Propos humoristiques

Le bonheur dans une barre énergétique

Suite à une cascade, bien involontaire, digne de Rémy Julienne je me suis retrouvé « condamné », le mot n’est pas trop fort, à deux mois sans vélo, deux mois sans les copains, deux mois … une éternité et puis cette météo capricieuse « Avec un ciel si bas qu’un canal s’est pendu ». Condition physique incertaine et le moral comme-ci comme-ça et puis … alléluia, alléluia,  jeudi 14 février jour de la Saint-Valentin, jour des amoureux de la petite reine. Printemps avant l’heure, renaissance, grand soleil et température clémente, alors bien-sûr la tentation est forte d’aller titiller les pédales, est-ce bien raisonnable ? Bien sûr que ça ne l’est pas. Et alors ? Enfin sentir le soleil et l’air doux sur le visage et puis retrouver les copains. Ah les copains, justement parlons-en de ceux-là, après le bonjour d’usage, aucune parole affective, aucune sollicitude, non rien de rien, si ce n’est des vannes douteuses, des plaisanteries de mauvais goût … je vous déteste les mecs … je vous maudis … mais qu’est-ce que c’est bon, encore, oui j’en veux encore, j’en redemande de vos blagues stupides. J’avais presque oublié combien vos âneries me sont indispensables, j’allais dire combien elles me sont vitales.

Pour cette reprise cycliste, la sagesse est de rigueur, j’opte pour le gruppetto Jojo Rochais « Si tu ne fais pas le con, tu peux rouler avec nous ! ». J’aime le franc parler de notre camarade ! Rassure-toi Jojo, ce n’est pas dans mes moyens actuels de faire l’imbécile et puis comme si c’était mon genre.

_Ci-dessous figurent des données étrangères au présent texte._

(* ===== verification/MqttConsumer.v ===== *)
(** * The MQTT message consumer ([cmd/cloud-connector/mqtt_message_consumer.go])

    - the options of the MQTT connection ([internal/mqtt/client_options.go]) and
      the functions that choose them from the configuration (api_server.go,
      mqtt_message_consumer.go);
    - [startMqttMessageConsumer], until it waits for the connection's end, and
      its shutdown.

    The MQTT client is the class [MqttLink]; an option is recorded as the setter it
    calls, of which the last one counts.  [logBrokerNode] only writes to the log. *)

From S2P Require Import Prelude GoStrings GoNumTime Json Domain Config Topic Protocol Inventory MqttIngress Deploy.
From stdpp Require Import options.

Definition mqttConnectionFailureCounter : string := "cloud_connector_mqtt_connection_failure_count".
Definition akamaiTokenHeader : string := "X-Akamai-DCP-Token".

(** [http.Header] as the options use it: [Add] and [Set] on one canonical name. *)
Definition header_set (k v : string) (h : list (string * string)) : list (string * string) :=
  filter (λ kv : string * string, kv.1 ≠ k) h ++ [(k, v)].

(** The setters of [MQTT.ClientOptions]. *)
Inductive setting (W : Type) `{!Platform} :=
| AddBroker (url : string)
| SetTLSConfig (c : TlsConfig)
| SetClientID (id : string)
| SetCredentials (username password : string)
| SetHTTPHeaders (h : list (string * string))
| SetReconnectingHandler (h : list (string * string) → M W (list (string * string)))
| SetCleanSession (b : bool)
| SetResumeSubs (b : bool)
| SetProtocolVersion (v : Z)
| SetAutoReconnect (b : bool)
| SetDefaultPublishHandler (h : mqtt_message → M W unit)
| SetOnConnectHandler (h : M W unit)
| SetConnectionLostHandler (h : error → M W unit).
Arguments AddBroker {W _}.
Arguments SetTLSConfig {W _}.
Arguments SetClientID {W _}.
Arguments SetCredentials {W _}.
Arguments SetHTTPHeaders {W _}.
Arguments SetReconnectingHandler {W _}.
Arguments SetCleanSession {W _}.
Arguments SetResumeSubs {W _}.
Arguments SetProtocolVersion {W _}.
Arguments SetAutoReconnect {W _}.
Arguments SetDefaultPublishHandler {W _}.
Arguments SetOnConnectHandler {W _}.
Arguments SetConnectionLostHandler {W _}.

(** [MQTT.ClientOptions]: what was set, the latest last. *)
Definition ClientOptions (W : Type) `{!Platform} : Type := list (setting W).

Class MqttLink (W : Type) `{!Platform} := {
  Connect : ClientOptions W → M W (option error);
  Subscribe : string → Z → (mqtt_message → M W unit) → M W (option error);
  Disconnect_link : Z → M W unit;
}.

(** The channels the handlers write to, and the rest of the process. *)
Class ProcessEvents (W : Type) := {
  NotifyConnected : M W unit;
  NotifyConnectionFailed : error → M W unit;
  StartHTTPServer : string → M W unit;
  ShutdownHTTPServer : Z → M W unit;
  WaitForSignalOrLostConnection : M W unit;
  CloseProducer : M W unit;
  FlushLogger : M W unit;
  Sleep : Z → M W unit;
}.
#[global] Hint Mode ProcessEvents + : typeclass_instances.

Section options.
Context {W : Type} `{!Platform, !MqttLink W, !ProcessEvents W, !Metrics W, !Clock W, !KafkaWriter W}.

Definition MqttClientOptionsFunc : Type := ClientOptions W → M W (ClientOptions W + error).

(** An option that only sets something. *)
Definition sets (s : setting W) : MqttClientOptionsFunc := λ opts, mret (inl (opts ++ [s])).

Definition WithJwtAsHttpHeader (tokenGenerator : JwtGenerator W) : MqttClientOptionsFunc := λ opts,
  jwtToken ← tokenGenerator;
  mret match jwtToken with
       | inr err => inr err
       | inl jwtToken => inl (opts ++ [SetHTTPHeaders [(akamaiTokenHeader, jwtToken)]])
       end.

(** The handler keeps the old token when there is no new one. *)
Definition WithJwtReconnectingHandler (tokenGenerator : JwtGenerator W) : MqttClientOptionsFunc :=
  sets (SetReconnectingHandler (λ headers,
    jwtToken ← tokenGenerator;
    mret match jwtToken with
         | inr _ => headers
         | inl jwtToken => header_set akamaiTokenHeader jwtToken headers
         end)).

Definition WithTlsConfig (tlsConfig : TlsConfig) : MqttClientOptionsFunc := sets (SetTLSConfig tlsConfig).
Definition WithClientID (clientID : string) : MqttClientOptionsFunc := sets (SetClientID clientID).
Definition WithUsernameAndPassword (username password : string) : MqttClientOptionsFunc :=
  sets (SetCredentials username password).
Definition WithCleanSession (cleanSession : bool) : MqttClientOptionsFunc := sets (SetCleanSession cleanSession).
Definition WithResumeSubs (resumeSubs : bool) : MqttClientOptionsFunc := sets (SetResumeSubs resumeSubs).
Definition WithDefaultPublishHandler (msgHdlr : mqtt_message → M W unit) : MqttClientOptionsFunc :=
  sets (SetDefaultPublishHandler msgHdlr).
Definition WithProtocolVersion (protocolVersion : Z) : MqttClientOptionsFunc :=
  sets (SetProtocolVersion protocolVersion).
Definition WithAutoReconnect (autoReconnect : bool) : MqttClientOptionsFunc := sets (SetAutoReconnect autoReconnect).
Definition WithOnConnectHandler (handler : M W unit) : MqttClientOptionsFunc := sets (SetOnConnectHandler handler).
Definition WithConnectionLostHandler (handler : error → M W unit) : MqttClientOptionsFunc :=
  sets (SetConnectionLostHandler (λ e, Inc mqttConnectionFailureCounter;; handler e)).

Fixpoint apply_all (funcs : list MqttClientOptionsFunc) (opts : ClientOptions W)
    : M W (ClientOptions W + error) :=
  match funcs with
  | [] => mret (inl opts)
  | f :: funcs' =>
      r ← f opts;
      match r with
      | inl opts' => apply_all funcs' opts'
      | inr err => mret (inr err)
      end
  end.

Definition NewBrokerOptions (brokerUrl : string) (funcs : list MqttClientOptionsFunc)
    : M W (ClientOptions W + error) := apply_all funcs [AddBroker brokerUrl].

Definition CreateBrokerConnection (brokerUrl : string) (funcs : list MqttClientOptionsFunc)
    : M W (option error) :=
  r ← NewBrokerOptions brokerUrl funcs;
  match r with
  | inr err => mret (Some err)
  | inl connOpts => Connect connOpts
  end.

(** ** The choices of the configuration *)

Definition buildJwtGenerator (cfg : Config) (mqttClientId : string) : JwtGenerator W + error :=
  if bool_decide (MqttBrokerJwtGeneratorImpl cfg = RsaTokenGenerator) then
    NewRSABasedJwtGenerator (JwtPrivateKeyFile cfg) mqttClientId (JwtTokenExpiry cfg)
  else if bool_decide (MqttBrokerJwtGeneratorImpl cfg = FileTokenGenerator) then
    NewFileBasedJwtGenerator (MqttBrokerJwtFile cfg)
  else inr (ErrText "Invalid JWT generator configured for the MQTT connection").

Definition buildMqttClientId (cfg : Config) : string + error :=
  if MqttUseHostnameAsClientId cfg then Hostname
  else if bool_decide (MqttClientId cfg ≠ EmptyString) then inl (MqttClientId cfg)
  else inr (ErrText "Unable to determine what to use as the client_id for MQTT connection").

Definition logMqttConnectionLostHandler (err : error) : M W unit := mret tt.

Definition buildDefaultMqttBrokerConfigFuncList (tlsConfig : option TlsConfig) (cfg : Config)
    : list MqttClientOptionsFunc + error :=
  let tls := match tlsConfig with Some c => [WithTlsConfig c] | None => [] end in
  match buildMqttClientId cfg with
  | inr err => inr err
  | inl mqttClientId =>
      let auth :=
        if bool_decide (MqttBrokerAuthType cfg = "jwt") then
          match buildJwtGenerator cfg mqttClientId with
          | inr err => inr err
          | inl jwtGenerator =>
              inl [WithJwtAsHttpHeader jwtGenerator; WithJwtReconnectingHandler jwtGenerator]
          end
        else if bool_decide (MqttBrokerAuthType cfg = "password") then
          inl [WithUsernameAndPassword (MqttBrokerUsername cfg) (MqttBrokerPassword cfg)]
        else inl [] in
      match auth with
      | inr err => inr err
      | inl auth =>
          inl (tls ++ [WithClientID mqttClientId] ++ auth
               ++ [WithProtocolVersion 4; WithConnectionLostHandler logMqttConnectionLostHandler])
      end
  end.

Definition buildMessageHandlerMqttBrokerConfigFuncList (tlsConfig : option TlsConfig) (cfg : Config)
    : list MqttClientOptionsFunc + error :=
  match buildDefaultMqttBrokerConfigFuncList tlsConfig cfg with
  | inr err => inr err
  | inl funcs => inl (funcs ++ [WithCleanSession (MqttCleanSession cfg); WithResumeSubs (MqttResumeSubs cfg)])
  end.

Definition buildBrokerTlsConfigFuncList (cfg : Config) : list TlsConfigFunc + error :=
  let cert := MqttBrokerTlsCertFile cfg in
  let key := MqttBrokerTlsKeyFile cfg in
  let rest :=
    (if bool_decide (MqttBrokerTlsCACertFile cfg ≠ EmptyString) then [WithCACerts (MqttBrokerTlsCACertFile cfg)] else [])
    ++ (if MqttBrokerTlsSkipVerify cfg then [WithSkipVerify] else []) in
  if bool_decide (cert ≠ EmptyString) && bool_decide (key ≠ EmptyString) then inl (WithCert cert key :: rest)
  else if bool_decide (cert ≠ EmptyString) || bool_decide (key ≠ EmptyString) then
    inr (ErrText "Cert or key file specified without the other")
  else inl rest.

Definition notifyOnMqttConnectionLostHandler (err : error) : M W unit :=
  Disconnect_link 1000;; NotifyConnectionFailed err.

Definition buildOnConnectionLostMqttOptions (cfg : Config) (brokerOptions : list MqttClientOptionsFunc)
    : list MqttClientOptionsFunc :=
  let '(autoReconnect, handler) :=
    if ShutdownOnMqttConnectionLost cfg then (false, notifyOnMqttConnectionLostHandler)
    else (true, logMqttConnectionLostHandler) in
  brokerOptions ++ [WithAutoReconnect autoReconnect; WithConnectionLostHandler handler].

Tous derrière et lui devant. Notre capitaine de route imprime un rythme soutenu mais régulier. Tout le monde attend tout le monde, tout le monde suit, le train train habituel … quel plaisir. « Tout est luxe, calme et volupté » cycliste.

Arrivés au lieu-dit « La Pissotière », après le besoin assouvi, petite barre de céréales pour le tonus. Vous savez cet espèce de truc au goût improbable, ce parallélépipède rectangle fait de « sciure » compactée dont on ne sait de quelle matière c’est fait ?  Dedans il y a, paraît-il, des « pépites » de chocolat certainement synthétique et des miettes de fruits dures comme du carton et qui collent aux dents. C’est sucré, bien trop sucré. Ça c’est pour les meilleures ! Depuis que je fais du vélo, j’en ai mangé quelques kilos, sans ne plus en apprécier le goût, un peu par habitude. Juste pour se persuader que ça redonne un peu de tonus. Et bien ce jeudi là, cette barre énergétique, au soleil, avec les copains, cette chose sans nom, ce fut un régal, une merveille, un festin, chaque bouchée mastiquée longuement, appréciée comme il se doit. Même que j’aurais dû en prendre plusieurs. Ah gourmandise quand tu nous tiens. Redécouverte d’une sensation gustative oubliée. Je ne voudrais pas être taxé d’exagération mais à ce moment précis j’ai pensé que les chefs étoilés devraient les proposer sur leurs cartes des desserts. C’est sans doute l’euphorie du plaisir, la redécouverte de petites joies, quand des choses insignifiantes prennent une grande valeur. Depuis toujours des philosophes ont noirci des pages sur le bonheur, les ignorants mais moi, entouré des copains, je l’ai trouvé le bonheur en mangeant une barre énergétique ! Elle est pas belle la vie ?

Retour tout en souplesse, sans excès. Même pas mal … à part peut être au fondement-même de l’individu. Petite douleur dérisoire. Quel bonheur de sentir son corps bien vivant, de ne plus avoir mal au moral. Merci Jojo, merci Mary, merci à tous les gars du groupe, je n’ai jamais tant apprécié une sortie à vélo.